Return every line from the one with "if_logged_in, state, empty_response;" through the one with "(∀ r, request_in", inclusive, exactly as it appears below.

[The records]

(** A client that is not logged in gets an empty response to each of the
    six requests about chats, contacts and messages, and the storage is not
    even called. *)
Theorem guests_change_nothing j s (db : S) :
  state_ s = None →
  match j with ParseCommandJob | RegisterRequestJob _ | LoginRequestJob _ => False | _ => True end →
  run_job j s db =
  ((write (wrap Response.SharedCtor) s).1, db, (write (wrap Response.SharedCtor) s).2).
Proof.
  intros Hst Hj. destruct j; try done; unfold run_job, run_chats, run_contacts, run_messages,
    run_send_mesg, run_add_contact, run_create_chat, if_logged_in, state, empty_response;
    rewrite Hst; by destruct (write _ s).
Qed.

(** A packet that is not a request, be it garbage, a response, an empty
    message or a request of no known kind, stops the session: the parser
    touches neither the storage nor another session, and closes the socket. *)
Theorem malformed_packet_stops_session s (db : S) :
  stopped_ s = false →
  (∀ r, request_in (read_buffer_ s) = Some r → request_job r = None) →
  run_job ParseCommandJob s db = (set_stopped true s, db, [SockClose]).
Proof.
  intros Hs Hno. simpl. rewrite parse_command_spec.
  assert (stop s = (set_stopped true s, [SockClose])) as Hstop by (unfold stop; by rewrite Hs).
  destruct (request_in (read_buffer_ s)) as [r|]; [rewrite (Hno r) by done|]; by rewrite Hstop.
Qed.

(** C39: the length in a prefix is not checked before the buffer is resized:
    a client that sends the nine bytes of a length no vector can have makes
    the exception of [resize] leave the event loop, and the server is down
    for everybody. *)
Theorem oversized_prefix_takes_server_down i n sv s h :
  uint64_ok n → vector_max_size < n →
  down sv = false → links sv !! i = Some (Link s [ReadPrefix] h) →
  stopped_ s = false → zlen (read_buffer_ s) = 9 →
  ∃ sv', handle (Complete i 0 (Completion false (prefix_of n))) sv = Some sv' ∧ down sv' = true.
Proof.
  intros Hn Hmax Hd Hl Hs Hb. unfold vector_max_size in Hmax.
  pose proof (zlen_prefix n Hn ltac:(lia)) as Hp.
  unfold handle, handle_completion. rewrite Hd, Hl. cbn [pending session].
  change ([ReadPrefix] !! 0%nat) with (Some ReadPrefix).
  cbn [completion_ok complete err data_read]. rewrite Hp, Hb. change (9 =? 9) with true.
  cbv iota. set (sp := fill_buffer _ s).
  assert (read_buffer_ sp = prefix_of n) as Hbuf by (apply fill_whole; by rewrite Hp).
  unfold on_read_prefix. change (stopped_ sp) with (stopped_ s). rewrite Hs.
  change (9 =? PREFIX_SIZE) with true. cbv iota.
  rewrite Hbuf. change (to_signed 32 9) with 9.
  rewrite <- (app_nil_r (prefix_of n)). rewrite parse_prefix by (done || lia). cbn [LengthPrefix.length].
  unfold do_async_read_message. change (stopped_ sp) with (stopped_ s). rewrite Hs.
  unfold resize, vector_max_size. destruct (Z.leb_spec n (2 ^ 63 - 1)); [lia|]. simpl.
  eexists. by split.
Qed.

(** A response reaches the client as one packet: whatever the buffer
    held, it is resized to the nine bytes of the prefix and the encoding, both
    parts fill it exactly, and parsing them gives the length and the message
    back. *)
Theorem response_is_a_packet m s :
  enough_memory → sendable m → stopped_ s = false →
  write m s = (set_buffer (packet m) s, [AsyncWrite (packet m)]) ∧
  ParseFromArray LengthPrefix.MergePartialFromCodedStream LengthPrefix.SharedCtor
    (take 9 (packet m)) 9 = Some (LengthPrefix.Build (zlen (drop 9 (packet m)))) ∧
  ParseFromArray WrappedMessage.MergePartialFromCodedStream WrappedMessage.SharedCtor
    (drop 9 (packet m)) (zlen (drop 9 (packet m))) = Some m.
Proof.
  intros Hmem Hm Hs. split; [by apply write_packet|].
  pose proof (sendable_size m Hm) as Hsize. unfold int_max in Hsize.
  assert (uint64_ok (zlen (msg_encode m))) as Hn by (unfold uint64_ok; lia).
  pose proof (zlen_prefix _ Hn ltac:(lia)) as Hp.
  assert (length (prefix_of (zlen (msg_encode m))) = 9%nat) as Hl by (unfold zlen in *; lia).
  assert (take 9 (packet m) = prefix_of (zlen (msg_encode m)) ∧ drop 9 (packet m) = msg_encode m)
    as [-> ->] by (unfold packet; rewrite <- Hl at 1; by rewrite take_app_length, <- Hl, drop_app_length).
  split; [|by apply parse_message].
  rewrite <- (app_nil_r (prefix_of _)) at 1. apply parse_prefix; [done|lia].
Qed.
End Theorems.

(** ** The properties at concrete inputs

    The server over the sample database, serving one login. *)

Lemma run_reachable `{W : WireFormat} `{Mem : Memory} {S : Type} `{DB : AbstractStorageConnection S}
    evs (sv sv' : server S) : run evs sv = Some sv' → rtc step sv sv'.
Proof.
  revert sv. induction evs as [|ev evs IH]; intros sv; simpl; [by intros [= ->]|].
  destruct (handle ev sv) as [sv1|] eqn:Hh; [|done]. intros Hr.
  eapply rtc_l; [by exists ev|]. by apply IH.
Qed.

Section Witnesses.
#[local] Existing Instance plain_pqxx.
#[local] Existing Instance plain_pqxx_laws.

Definition unlimited : Memory := {| can_allocate := λ _, true |}.
#[local] Existing Instance unlimited.

Definition login_packet : WrappedMessage.t :=
  WrappedMessage.Build (WrappedMessage.kRequest (Request.Build (Request.kLoginRequest
    (LoginRequest.Build [Byte.x42] [Byte.x71])))).
(** The response to the message comes from a call that is in the log if it
    says so. *)
Lemma responses_carry_answers_witness :
  ∃ s, known_by (take 2 (history (session_link 0 chatting))) (state_ s) ∧
  match job_call (SendMesgRequestJob (SendMessageRequest.Build
              (Some (MessageToSend.Build 1 [Byte.x68])))) s with
  | Some op => ∃ p result ph resp, reports result resp ∧
      writes (wrap resp) (packet accepted_message) ∧ (modifies op → logged (database chatting) p op result ph)
  | None => state_ s = None ∧ writes empty_response (packet accepted_message)
  end.
Proof.
  destruct (responses_carry_answers sample_db chatting 0 (session_link 0 chatting)
    (take 2 (history (session_link 0 chatting))) (msg_encode send_hi) (packet accepted_message) []
    (ok_tables _ sample_db_ok) (crun_reachable _ _ _ chatting_crun) ltac:(by vm_compute)
    ltac:(by vm_compute) ltac:(by vm_compute)) as (r & j & s & Hr & Hj & Hk & Hb).
  assert (request_in (msg_encode send_hi) = Some (Request.Build (Request.kSendMesgRequest
    (SendMessageRequest.Build (Some (MessageToSend.Build 1 [Byte.x68])))))) as Hr' by (by vm_compute).
  rewrite Hr' in Hr. injection Hr as <-. injection Hj as <-. exists s. split; [exact Hk|].
  destruct (job_call _ s) as [op|]; [|exact Hb].
  destruct Hb as (p & result & ph & seen & resp & _ & Hrep & Hw & _ & _ & Hlog).
  exists p, result, ph, resp. split; [exact Hrep|]. split; [exact Hw|exact Hlog].
Defined.






(** Halfway both calls are open and can go on. *)
Lemma jobs_are_executed_witness :
  busy (database halfway) = 2%nat ∧ cmoves 2 (take 27 both_chat) = 1%nat ∧
  (cmoves 2 (take 27 both_chat) ≤ 8)%nat ∧ can_work halfway.
Proof.
  destruct (jobs_are_executed sample_db (take 27 both_chat) halfway (ok_tables _ sample_db_ok)
    halfway_crun ltac:(by vm_compute)) as [Hm Hgo].
  split; [by vm_compute|]. split; [by vm_compute|]. split; [apply Hm|]. apply Hgo. left.
  destruct (executing halfway !! 2%nat) as [e|] eqn:He; [by exists 2%nat, e|by vm_compute in He].
Defined.

Lemma atomic_jobs_are_a_schedule_witness :
  length (history (client_link logged_in_client)) = 2%nat ∧
  ∃ csv, creachable sample_db csv ∧ shared (database csv) = sample_db ∧
    history (session_link 0 csv) = history (client_link logged_in_client).
Proof.
  split; [by vm_compute|].
  destruct (atomic_jobs_are_a_schedule (healthy sample_db) logged_in_client
    (ok_tables _ sample_db_ok) logged_in_client_reachable) as (csv & Hc & Hl & _ & _ & _ & Hd).
  exists csv. split; [exact Hc|]. split; [rewrite Hd; by vm_compute|].
  unfold session_link. rewrite Hl. by vm_compute.
Defined.
End Witnesses.
(* ===== verification/Qt.v ===== *)
(** * What the client uses of Qt

    The strings of Qt and the two checks of connection settings are not part
    of the repository: [Qt] names them, [QtLaws] states what the theorems use
    of them. *)
From S2P Require Import Prelude.

Class Qt : Type := {
  QString : Type;
  fromUtf8 : bytes → QString;
  toStdString : QString → bytes;
  QString_eq (a b : QString) : bool;
  (** [QHostAddress{address}.isNull()] *)
  address_is_null : QString → bool;
  (** [QIntValidator{0, 65535}.validate(port) == Acceptable] *)
  port_acceptable : QString → bool
}.

Class QtLaws (Q : Qt) : Type := {
  (** the conversion to UTF-8 loses nothing *)
  fromUtf8_toStdString q : fromUtf8 (toStdString q) = q;
  QString_eq_spec a b : QString_eq a b = true ↔ a = b
}.
(** ** The facade *)

(** Every operation refuses to start while another one is under way. *)
Definition if_availible (operation : client → client * list output) (c : client)
    : client * list output :=
  if availible c then operation (set_availible false c) else (c, []).

Definition signin (email password : QString) : client → client * list output :=
  if_availible (backend_signin email password).
Definition signup (name email password : QString) : client → client * list output :=
  if_availible (backend_signup name email password).
Definition sendMessage (chatId : Z) (message : QString) : client → client * list output :=
  if_availible (backend_sendMessage chatId message).
Definition addContact (email : QString) : client → client * list output :=
  if_availible (backend_addContact email).
Definition loadChats : client → client * list output := if_availible backend_loadChats.
Definition loadContacts : client → client * list output := if_availible backend_loadContacts.
Definition loadData : client → client * list output := if_availible backend_loadData.
Definition loadMessages (chatId : Z) : client → client * list output :=
  if_availible (backend_loadMessages chatId).
Definition createChat (friendId : Z) : client → client * list output :=
  if_availible (backend_createChat friendId).
(** [onClicked]; [None]: the page has no such button. *)
Definition press (p : page) (b : button) (w : window) : option act :=
  match settings_or_back p b w with
  | Some a => Some a
  | None =>
    match p with
    | LoginWindow email_input passwd_input => login_press email_input passwd_input b
    | RegisterWindow name_input email_input password_input =>
        register_press name_input email_input password_input b
    | ChatsWindow => chats_press b w
    | ContactsWindow => contacts_press b w
    | AddContactWindow email_input => add_contact_press email_input b
    | MessagesWindow mesg_input => messages_press mesg_input b w
    | SettingsWindow ip_field port_field => settings_press ip_field port_field b
    | ProfileWindow _ _ => None
    end
  end.

(** The [n]-th text field of a page. *)
Definition typed (n : nat) (text : QString) (p : page) : option page :=
  match p, n with
  | LoginWindow _ passwd, O => Some (LoginWindow text passwd)
  | LoginWindow email _, S O => Some (LoginWindow email text)
  | RegisterWindow _ email password, O => Some (RegisterWindow text email password)
  | RegisterWindow name _ password, S O => Some (RegisterWindow name text password)
  | RegisterWindow name email _, S (S O) => Some (RegisterWindow name email text)
  | AddContactWindow _, O => Some (AddContactWindow text)
  | MessagesWindow _, O => Some (MessagesWindow text)
  | SettingsWindow _ port, O => Some (SettingsWindow text port)
  | SettingsWindow ip _, S O => Some (SettingsWindow ip text)
  | _, _ => None
  end.

(** ** Everything that can happen to the window *)

Inductive page_event : Type :=
| Types (field : nat) (text : QString)
| Presses (b : button)
| BackKey
| Dismisses
| Gets (h : happening).

(** What comes from the socket. *)
Definition from_socket (h : happening) : bool :=
  match h with
  | Arrival _ | SocketError _ | SocketConnected | SocketDisconnected => true
  | _ => false
  end.

(** The statements of an event; [None] if it cannot happen. *)
Definition page_act (ev : page_event) (w : window) : option act :=
  match ev, popup w with
  | Gets h, _ => if from_socket h then Some (invoke h) else None
  | Dismisses, Some _ => Some (modify (set_popup None))
  | BackKey, None => Some pop
  | Presses b, None => match top w with Some p => press p b w | None => None end
  | Types n text, None =>
    match top w with
    | Some p =>
      match typed n text p with
      | Some p' => Some (modify (set_page (length (stack w) - 1) p'))
      | None => None
      end
    | None => None
    end
  | _, _ => None
  end.

Definition page_step (ev : page_event) (w : window) : option (window * list happening) :=
  match page_act ev w with Some a => a w | None => None end.

(** The engine loads [main.qml] when the backend is there. *)
Definition opened : window := Window new_client [login_window] 0 None.

(** A run, with the calls of the backend in order. *)
Inductive page_run : window → list happening → Prop :=
| run_opened : page_run opened []
| run_step w hs ev w' hs' : page_run w hs → page_step ev w = Some (w', hs') → page_run w' (hs ++ hs').

Fixpoint page_runs (evs : list page_event) (w : window) : option (window * list happening) :=
  match evs with
  | [] => Some (w, [])
  | ev :: evs =>
    match page_step ev w with
    | Some (w1, hs) =>
      match page_runs evs w1 with
      | Some (w2, hs') => Some (w2, hs ++ hs')
      | None => None
      end
    | None => None
    end
  end.
End Pages.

[/The records]

> _Response to this task_
    run_send_mesg, run_add_contact, run_create_chat, if_logged_in, state, empty_response;
    rewrite Hst; by destruct (write _ s).
Qed.

(** A packet that is not a request, be it garbage, a response, an empty
    message or a request of no known kind, stops the session: the parser
    touches neither the storage nor another session, and closes the socket. *)
Theorem malformed_packet_stops_session s (db : S) :
  stopped_ s = false →
  (∀ r, request_in (read_buffer_ s) = Some r → request_job r = None) →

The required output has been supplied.